A friend sent me a chilling article from Wired magazine about a new, gargantuan spy center being built by the NSA in Utah. The article started with this short background on the genesis, and current evolution, of the NSA:
For the NSA, overflowing with tens of billions of dollars in post-9/11 budget awards, the cryptanalysis breakthrough came at a time of explosive growth, in size as well as in power. Established as an arm of the Department of Defense following Pearl Harbor, with the primary purpose of preventing another surprise assault, the NSA suffered a series of humiliations in the post-Cold War years. Caught off guard by an escalating series of terrorist attacks—the first World Trade Center bombing, the blowing up of US embassies in East Africa, the attack on the USS Cole in Yemen, and finally the devastation of 9/11—some began questioning the agency’s very reason for being. In response, the NSA has quietly been reborn. And while there is little indication that its actual effectiveness has improved—after all, despite numerous pieces of evidence and intelligence-gathering opportunities, it missed the near-disastrous attempted attacks by the underwear bomber on a flight to Detroit in 2009 and by the car bomber in Times Square in 2010—there is no doubt that it has transformed itself into the largest, most covert, and potentially most intrusive intelligence agency ever created.
I want to channel G Edward Griffin a little bit here. Griffin is the author of The Creature From Jekyll Island, and in this book he put forth the notion that if the results of a policy consistently and widely diverge over time from the stated intentions, one has a sound basis upon which to question the stated intentions of the policy being observed.

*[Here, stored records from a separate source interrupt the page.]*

(* ===== verification/Sha256.v ===== *)
(** [crypto/sha256]: [Sum256], executable, as FIPS 180-4 defines it. Words are
    32-bit, kept as [Z] in [0, 2^32). *)

From stdpp Require Import base strings list numbers.
From Stdlib Require Import Ascii.
From S2P Require Import GoPrelude Bytes.

Definition w32 (z : Z) : Z := z mod 2 ^ 32.
Definition add32 (a b : Z) : Z := w32 (a + b).
Definition rotr (n x : Z) : Z := Z.lor (Z.shiftr x n) (w32 (Z.shiftl x (32 - n))).

Definition Ch (x y z : Z) : Z := Z.lxor (Z.land x y) (Z.land (Z.lxor x (2 ^ 32 - 1)) z).
Definition Maj (x y z : Z) : Z := Z.lxor (Z.lxor (Z.land x y) (Z.land x z)) (Z.land y z).
Definition Sigma0 (x : Z) : Z := Z.lxor (Z.lxor (rotr 2 x) (rotr 13 x)) (rotr 22 x).
Definition Sigma1 (x : Z) : Z := Z.lxor (Z.lxor (rotr 6 x) (rotr 11 x)) (rotr 25 x).
Definition sigma0 (x : Z) : Z := Z.lxor (Z.lxor (rotr 7 x) (rotr 18 x)) (Z.shiftr x 3).
Definition sigma1 (x : Z) : Z := Z.lxor (Z.lxor (rotr 17 x) (rotr 19 x)) (Z.shiftr x 10).

(** ** The constants

    They are the first 32 bits of the fractional parts of the square roots of the
    first 8 primes and of the cube roots of the first 64. *)

(** The largest [r < 2^bits + acc] with [r^k <= n], bit by bit. *)
Fixpoint iroot (k : Z) (bits : nat) (n acc : Z) : Z :=
  match bits with
  | O => acc
  | S b =>
      let r := acc + 2 ^ Z.of_nat b in
      iroot k b n (if r ^ k <=? n then r else acc)
  end.

Definition is_prime (p : Z) : bool := forallb (fun d => negb (p mod d =? 0)) (seqZ 2 (p - 2)).
Definition first_primes (n : nat) : list Z := take n (List.filter is_prime (seqZ 2 400)).

Definition root_fraction (k p : Z) : Z := w32 (iroot k 40 (p * 2 ^ (32 * k)) 0).

Definition sha_init : list Z := Eval vm_compute in map (root_fraction 2) (first_primes 8).
Definition sha_K : list Z := Eval vm_compute in map (root_fraction 3) (first_primes 64).

(** ** Words and bytes, big-endian *)

Definition byte_val (c : byte) : Z := Z.of_N (N_of_ascii c).
Definition byte_of (z : Z) : byte := ascii_of_N (Z.to_N (z mod 256)).

Definition word_bytes (w : Z) : bytes :=
  [byte_of (Z.shiftr w 24); byte_of (Z.shiftr w 16); byte_of (Z.shiftr w 8); byte_of w].

Fixpoint words_of (b : bytes) : list Z :=
  match b with
  | b0 :: b1 :: b2 :: b3 :: b =>
      byte_val b0 * 2 ^ 24 + byte_val b1 * 2 ^ 16 + byte_val b2 * 2 ^ 8 + byte_val b3 :: words_of b
  | _ => []
  end.

(** ** Compression *)

(** The message schedule, newest word first: [n] more words. *)
Fixpoint schedule (n : nat) (rev_w : list Z) : list Z :=
  match n with
  | O => rev_w
  | S n =>
      let w := fun i => nth i rev_w 0 in
      schedule n (w32 (sigma1 (w 1%nat) + w 6%nat + sigma0 (w 14%nat) + w 15%nat) :: rev_w)
  end.

Definition sha_state : Type := (Z * Z * Z * Z * Z * Z * Z * Z)%type.

Definition sha_round (s : sha_state) (kw : Z * Z) : sha_state :=
  let '(a, b, c, d, e, f, g, h) := s in
  let t1 := w32 (h + Sigma1 e + Ch e f g + fst kw + snd kw) in
  let t2 := w32 (Sigma0 a + Maj a b c) in
  (add32 t1 t2, a, b, c, add32 d t1, e, f, g).

Definition compress (h : list Z) (block : bytes) : list Z :=
  match h with
  | [a; b; c; d; e; f; g; i] =>
      let ws := rev (schedule 48 (rev (words_of block))) in
      let '(a', b', c', d', e', f', g', i') := foldl sha_round (a, b, c, d, e, f, g, i) (zip sha_K ws) in
      [add32 a a'; add32 b b'; add32 c c'; add32 d d'; add32 e e'; add32 f f'; add32 g g'; add32 i i']
  | _ => h
  end.

(** ** Padding and the digest *)

Definition sha_pad (m : bytes) : bytes :=
  let len := Z.of_nat (length m) in
  let bits := 8 * len in
  m ++ [byte_of 128] ++ replicate (Z.to_nat ((55 - len) mod 64)) (byte_of 0) ++
  word_bytes (w32 (Z.shiftr bits 32)) ++ word_bytes (w32 bits).

Fixpoint sha_blocks (n : nat) (h : list Z) (m : bytes) : list Z :=
  match n with
  | O => h
  | S n => sha_blocks n (compress h (take 64 m)) (drop 64 m)
  end.

Definition Sum256 (m : bytes) : bytes :=
  let p := sha_pad m in
  concat (map word_bytes (sha_blocks (Nat.div (length p) 64) sha_init p)).

(** ** The digest has 32 bytes *)

Lemma length_compress h block : length h = 8%nat -> length (compress h block) = 8%nat.
Proof.
  intros Hh. do 8 (destruct h as [|? h]; [done|]). destruct h; [|done]. unfold compress.
  generalize (zip sha_K (rev (schedule 48 (rev (words_of block))))). intros l.
  destruct (foldl sha_round _ l) as [[[[[[[? ?] ?] ?] ?] ?] ?] ?]. done.
Qed.

Lemma length_sha_blocks n h m : length h = 8%nat -> length (sha_blocks n h m) = 8%nat.
Proof.
  revert h m. induction n as [|n IH]; intros h m Hh; simpl; [done|]. by apply IH, length_compress.
Qed.

Lemma length_Sum256 m : length (Sum256 m) = 32%nat.
Proof.
  unfold Sum256. set (h := sha_blocks _ _ _).
  assert (Hh : length h = 8%nat) by (by apply length_sha_blocks).
  clearbody h. do 8 (destruct h as [|? h]; [done|]). by destruct h.
Qed.

(** The digest of "abc" (FIPS 180-4, example B.1). *)
Example Sum256_abc :
  hex_encode (Sum256 (bytes_of_string "abc")) =
  bytes_of_string "ba7816bf8f01cfea414140de5dae2223b00361a396177a9cb410ff61f20015ad".
Proof. vm_compute. reflexivity. Qed.
(* ===== verification/Tokens.v ===== *)
(** Opaque tokens and signatures: the rest of [internal/adapter/jwt/token.go],
    [generateOpaqueToken] of [usecase/auth/login.go] and of
    [postgres/review_repository.go], and the context keys of [middleware/hitl.go].

    [crypto/hmac] and the URL alphabet of [encoding/base64] are written out. *)

From stdpp Require Import base strings list numbers vector.
From Stdlib Require Import Ascii.
From S2P Require Import GoPrelude Bytes Uuid Errors Password Sha256.
Open Scope Z_scope.

(** ** [base64.RawURLEncoding] *)

(** The two digits in which the alphabets differ. *)
Definition to_url (c : byte) : byte :=
  if Ascii.eqb c "+" then "-"%char else if Ascii.eqb c "/" then "_"%char else c.
Definition from_url (c : byte) : byte :=
  if Ascii.eqb c "-" then "+"%char else if Ascii.eqb c "_" then "/"%char
  else if Ascii.eqb c "+" || Ascii.eqb c "/" then "="%char else c.

Definition url_Encode (b : bytes) : bytes := map to_url (EncodeToString b).
Definition url_Decode (s : bytes) : option bytes := DecodeString (map from_url s).

(** ** [crypto/hmac] with SHA-256 *)

Definition xor_byte (n : N) (c : byte) : byte := ascii_of_N (N.lxor (N_of_ascii c) n).

(** The key in a block of 64 bytes; a longer one is hashed first. *)
Definition hmac_key (key : bytes) : bytes :=
  let key := if (64 <? length key)%nat then Sum256 key else key in
  key ++ replicate (64 - length key) "000"%char.

Definition hmac_Sum (key data : bytes) : bytes :=
  let k := hmac_key key in
  Sum256 (map (xor_byte 0x5c) k ++ Sum256 (map (xor_byte 0x36) k ++ data)).

(** The second case of RFC 4231, and its case of a key longer than a block. *)
Example hmac_rfc4231_2 :
  hex_encode (hmac_Sum (bytes_of_string "Jefe") (bytes_of_string "what do ya want for nothing?")) =
  bytes_of_string "5bdcc146bf60754e6a042426089575c75a003f089d2739839dec58b964ec3843".
Proof. vm_compute. reflexivity. Qed.

Example hmac_rfc4231_6 :
  hex_encode (hmac_Sum (replicate 131 "170"%char) (bytes_of_string "Test Using Larger Than Block-Size Key - Hash Key First")) =
  bytes_of_string "60e431591ee0b67f0d8a26aacbf5b77f8e0bc6213728c5140546040f0ee37f54".
Proof. vm_compute. reflexivity. Qed.

(** ** [token.go] *)

Definition VerifyHMAC (key data sig : bytes) : bool :=
  let expected := url_Encode (hmac_Sum key data) in bool_decide (expected = sig).

Record RefreshClaims := mkRefreshClaims {
  rfc_UserID : UUID;
  rfc_TenantID : UUID;
  rfc_FamilyID : UUID;
  rfc_TokenHash : string;
  rfc_Revoked : bool;
  rfc_ExpiresAt : Z;
  rfc_CreatedAt : Z;
}.

(** The text, its hash, the family and the expiry. *)
Record IssuedRefresh := mkIssued {
  ir_token : bytes;
  ir_tokenHash : bytes;
  ir_familyID : UUID;
  ir_expiresAt : Z;
}.

(** [tokenBytes] are the 32 bytes read, or the error of reading them; [rnd] is what
    the family is drawn from. The user is not used. *)
Definition IssueRefreshToken (now : Z) (tokenBytes : result error (vec byte 32)) (rnd userID : UUID) : result error IssuedRefresh :=
  match tokenBytes with
  | Err e => Err e
  | Ok b =>
      let token := url_Encode (vec_to_list b) in
      Ok (mkIssued token (url_Encode (Sum256 token)) (NewUUID rnd) (now + 7 * 24 * 3600 * 1000000000))
  end.

Definition VerifyRefreshToken (tokenHash : string) : result error RefreshClaims :=
  Err (EOther "VerifyRefreshToken requires repository").
Definition RotateRefreshToken (oldTokenHash : string) : result error IssuedRefresh :=
  Err (EOther "RotateRefreshToken requires repository").
Definition RevokeRefreshToken (tokenHash : string) : option error := Some (EOther "RevokeRefreshToken requires repository").
Definition RevokeFamily (familyID : UUID) : option error := Some (EOther "RevokeFamily requires repository").

(** ** Opaque tokens *)

(** [fmt.Sprintf("%x", b)]; an error of reading the bytes is not looked at. *)
Definition login_generateOpaqueToken (b : vec byte 32) : string := string_of_bytes (hex_encode (vec_to_list b)).

(** [None] is the panic on an error of reading. *)
Definition review_generateOpaqueToken (b : option (vec byte 32)) : option string :=
  match b with Some b => Some (string_of_bytes (hex_encode (vec_to_list b))) | None => None end.
Definition GenerateOpaqueToken (b : option (vec byte 32)) : option string :=
  match b with Some b => Some (string_of_bytes (hex_encode (vec_to_list b))) | None => None end.

(** * What the tokens promise *)

Lemma from_to_url c : c ∈ std_alphabet -> from_url (to_url c) = c.
Proof.
  intros Hc. assert (forallb (fun c => Ascii.eqb (from_url (to_url c)) c) std_alphabet = true) as H by reflexivity.
  rewrite forallb_forall in H. apply Ascii.eqb_eq, H. by apply list_elem_of_In.
Qed.

Lemma digit64_alphabet n : digit64 n ∈ std_alphabet.
Proof.
  unfold digit64. destruct (Nat.lt_ge_cases (Z.to_nat n) (length std_alphabet)) as [Hl|Hl].
  - apply list_elem_of_In, nth_In, Hl.
  - rewrite nth_overflow by done. vm_compute. by left.
Qed.

(** Three bytes at a time. *)
Lemma bytes_ind3 (P : bytes -> Prop) :
  P [] -> (forall x, P [x]) -> (forall x y, P [x; y]) -> (forall x y z b, P b -> P (x :: y :: z :: b)) -> forall b, P b.
Proof. intros H0 H1 H2 H3. fix IH 1. intros [|x [|y [|z b]]]; [done|apply H1|apply H2|apply H3, IH]. Qed.

Lemma EncodeToString_alphabet b : Forall (fun c => c ∈ std_alphabet) (EncodeToString b).
Proof.
  induction b as [| | |x y z b IH] using bytes_ind3; cbn [EncodeToString app]; rewrite ?Forall_cons; auto 10 using digit64_alphabet.
Qed.

Lemma length_EncodeToString b : length (EncodeToString b) = ((4 * length b + 2) / 3)%nat.
Proof.
  induction b as [| | |x y z b IH] using bytes_ind3; [done..|]. cbn [EncodeToString app length]. rewrite IH.
  replace (4 * S (S (S (length b))) + 2)%nat with (4 * length b + 2 + 4 * 3)%nat by lia.
  rewrite Nat.div_add by done. lia.
Qed.

Lemma url_Decode_Encode b : url_Decode (url_Encode b) = Some b.
Proof.
  unfold url_Decode, url_Encode. rewrite map_map.
  rewrite (map_ext_in _ id), map_id, DecodeString_EncodeToString; [done|].
  intros c Hc. apply from_to_url. pose proof (EncodeToString_alphabet b) as Hb. rewrite Forall_forall in Hb.
  by apply Hb, list_elem_of_In.
Qed.

#[global] Instance url_Encode_inj : Inj (=) (=) url_Encode.
Proof. intros a b H. apply (f_equal url_Decode) in H. rewrite !url_Decode_Encode in H. by injection H. Qed.

Lemma length_url_Encode b : length (url_Encode b) = ((4 * length b + 2) / 3)%nat.
Proof. unfold url_Encode. by rewrite length_map, length_EncodeToString. Qed.

(** A token that is issued is 43 digits that decode to the bytes drawn, so distinct
    draws give distinct tokens; it is stored under the digest of its own text, in
    a family of its own, for seven days. The user plays no part. *)
Theorem refresh_token_issued (now : Z) (b b' : vec byte 32) (rnd rnd' u u' : UUID) :
  exists t t', IssueRefreshToken now (Ok b) rnd u = Ok t /\ IssueRefreshToken now (Ok b') rnd' u' = Ok t' /\
    length (ir_token t) = 43%nat /\ url_Decode (ir_token t) = Some (vec_to_list b) /\
    length (ir_tokenHash t) = 43%nat /\ url_Decode (ir_tokenHash t) = Some (Sum256 (ir_token t)) /\
    version_bits (ir_familyID t) = 4%N /\ ir_expiresAt t = now + 604800000000000 /\
    (ir_token t = ir_token t' <-> b = b') /\
    IssueRefreshToken now (Ok b) rnd u' = Ok t.
Proof.
  eexists _, _. split; [done|]. split; [done|]. cbn [ir_token ir_tokenHash ir_familyID ir_expiresAt].
  rewrite !length_url_Encode, length_vec_to_list, length_Sum256, !url_Decode_Encode. split_and!; try done.
  - apply NewUUID_version_variant.
  - split; [|by intros ->]. intros H. by apply (inj url_Encode), vec_to_list_inj2 in H.
Qed.

(** A signature is accepted exactly when it is the text of the code of the data
    under the key; a key longer than a block counts as its digest. *)
Theorem VerifyHMAC_spec (key data sig : bytes) :
  (VerifyHMAC key data sig = true <-> sig = url_Encode (hmac_Sum key data)) /\
  (VerifyHMAC key data sig = true -> length sig = 43%nat /\ url_Decode sig = Some (hmac_Sum key data)) /\
  ((64 < length key)%nat -> VerifyHMAC key data sig = VerifyHMAC (Sum256 key) data sig).
Proof.
  assert (VerifyHMAC key data sig = true <-> sig = url_Encode (hmac_Sum key data)) as Hv
    by (unfold VerifyHMAC; rewrite bool_decide_eq_true; split; congruence).
  split; [done|]. split.
  - intros ->%Hv. rewrite length_url_Encode, url_Decode_Encode. unfold hmac_Sum. by rewrite length_Sum256.
  - intros Hl. unfold VerifyHMAC, hmac_Sum, hmac_key. rewrite length_Sum256.
    by destruct (Nat.ltb_spec 64 (length key)); [|lia].
Qed.

Lemma VerifyHMAC_spec_witness :
  VerifyHMAC (bytes_of_string "Jefe") (bytes_of_string "data") (url_Encode (hmac_Sum (bytes_of_string "Jefe") (bytes_of_string "data"))) = true /\
  VerifyHMAC (replicate 65 "a"%char) (bytes_of_string "data") [] = VerifyHMAC (Sum256 (replicate 65 "a"%char)) (bytes_of_string "data") [].
Proof.
  split; [by apply (VerifyHMAC_spec (bytes_of_string "Jefe"))|].
  apply (VerifyHMAC_spec (replicate 65 "a"%char) (bytes_of_string "data") []). rewrite length_replicate. lia.
Defined.

(** The opaque tokens of the sessions and of the reviews: 64 hex digits, a text per draw. *)
Theorem opaque_tokens (b b' : vec byte 32) :
  length (bytes_of_string (login_generateOpaqueToken b)) = 64%nat /\
  (login_generateOpaqueToken b = login_generateOpaqueToken b' <-> b = b') /\
  review_generateOpaqueToken (Some b) = Some (login_generateOpaqueToken b) /\
  GenerateOpaqueToken (Some b) = review_generateOpaqueToken (Some b).
Proof.
  unfold login_generateOpaqueToken. rewrite bytes_of_string_of_bytes, length_hex_encode, length_vec_to_list.
  split_and!; try done. split; [|by intros ->]. intros H. apply (f_equal bytes_of_string) in H.
  rewrite !bytes_of_string_of_bytes in H. by apply (inj hex_encode), vec_to_list_inj2 in H.
Qed.
(* ===== verification/AuditLog.v ===== *)
(** The tamper-evident audit log: [internal/domain/audit.go],
    [internal/adapter/postgres/audit_repository.go], [queries/audit.sql] and the
    audit tables of the migrations.

    Instants are nanoseconds since the epoch (UTC); a table is the list of its
    rows. Every operation is one transaction, and the row lock on
    [audit_chain_locks] serialises those that append for the same tenant. *)

From stdpp Require Import base gmap strings list numbers sorting.
From Stdlib Require Import Ascii.
From S2P Require Import GoPrelude Bytes Uuid Errors Tenancy Sha256.

(** ** Times *)

(** The last [n] decimal digits. *)
Fixpoint pad_dec (n : nat) (z : Z) : bytes :=
  match n with
  | O => []
  | S n => pad_dec n (z / 10) ++ [ascii_of_N (48 + Z.to_N (z mod 10))]
  end.

(** Days since the epoch to year, month, day (proleptic Gregorian). *)
Definition civil_from_days (days : Z) : Z * Z * Z :=
  let z := days + 719468 in
  let era := z / 146097 in
  let doe := z mod 146097 in
  let yoe := (doe - doe / 1460 + doe / 36524 - doe / 146096) / 365 in
  let doy := doe - (365 * yoe + yoe / 4 - yoe / 100) in
  let mp := (5 * doy + 2) / 153 in
  let d := doy - (153 * mp + 2) / 5 + 1 in
  let m := if mp <? 10 then mp + 3 else mp - 9 in
  let y := yoe + era * 400 + (if m <=? 2 then 1 else 0) in
  (y, m, d).

Fixpoint strip_zeros (b : bytes) : bytes :=
  match b with
  | [] => []
  | c :: b' => match strip_zeros b' with
               | [] => if Ascii.eqb c "0"%char then [] else [c]
               | b'' => c :: b''
               end
  end.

In “Creature”, Griffin was discussing the Federal Reserve System and its “dual mandate”– to maintain stable prices and low unemployment. Of course, the Fed has never managed to achieve either one of its objectives since it was founded, leading a skeptical observer to wonder if the Fed was perpetually failing at its stated objective, or consistently succeeding on an unstated one.
Proponents of the NSA will argue that there are many successes we might never know about due to matters of secrecy. We can’t critically examine the veracity of these arguments because we’re not deemed worthy of the trust necessary to obtain the information required to evaluate these claims, so they must be ignored.
What we are sure of, as the paragraph above points out, is that there have been numerous “surprise assaults” that the NSA has done nothing to stop.
And yet, it only grows larger.
Maybe the NSA is succeeding wildly at its true purpose despite appearing to fail at its stated purpose. The construction of this massive, $2 billion facility in Utah is alarming.
But we should be even more alarmed that we do not know what is the true purpose of this multi-billion dollar agency.